Whichever lines of the entries hold the word "rewrite" should be identified and copied.
===== SUPPLIED RECORDS
(* ===== verification/RcvLossFacts.v ===== *)
(** * Lemmas on the loss list of the receiver

    [rcv_holds]: the list holds the numbers [ns], in unwrapped integers.  Each
    operation, in any state that holds [ns], runs without an access out of bounds
    and holds what the lemma says afterwards. *)
From S2P Require Import Prelude SeqNo LossRing RcvLoss.
From Stdlib Require Import Sorted.

(** ** What a list holds *)

(** The list [L] holds the ranges [l]; [c] is the rotation of the ring. *)
Record rcv_at (size c : Z) (L : CRcvLossList) (l : list range) : Prop := {
  at_msize : m_iSize L = size;
  at_size : 0 < size <= 2 ^ 29;
  at_array : array_ok size (m_caSeq L);
  at_fits : ∃ b, fits size b l;
  at_seg : seg mkSeq size c (m_caSeq L) (-1) l (-1);
  at_free : rest_free mkSeq size c (m_caSeq L) l;
  at_head : m_iHead L = first size c l (-1);
  at_tail : l ≠ [] → m_iTail L = last_pos size c (-1) l;
  at_length : m_iLength L = Z.of_nat (length (numbers l)) }.

(** The list [L] holds the numbers [ns]. *)
Definition rcv_holds (size : Z) (L : CRcvLossList) (ns : list Z) : Prop :=
  ∃ c l, rcv_at size c L l ∧ numbers l = ns.

Lemma set_inext_cell v s e n p : set_inext v (mkSeq s e n p) = mkSeq s e v p.
Proof. done. Qed.
Lemma set_iprior_cell v s e n p : set_iprior v (mkSeq s e n p) = mkSeq s e n v.
Proof. done. Qed.

Lemma rcv_empty size c L l : rcv_at size c L l → (m_iLength L =? 0) = bool_decide (l = []).
Proof.
  intros H. rewrite (at_length _ _ _ _ H). destruct (at_fits _ _ _ _ H) as [b [Hb _]].
  case_bool_decide as Hl; [by rewrite Hl|].
  apply Z.eqb_neq. intros E. apply Hl. apply (numbers_nil b); [done|].
  apply length_zero_iff_nil. lia.
Qed.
==========
■ RESULT:
  intros H. rewrite (at_length _ _ _ _ H). destruct (at_fits _ _ _ _ H) as [b [Hb _]].
  case_bool_decide as Hl; [by rewrite Hl|].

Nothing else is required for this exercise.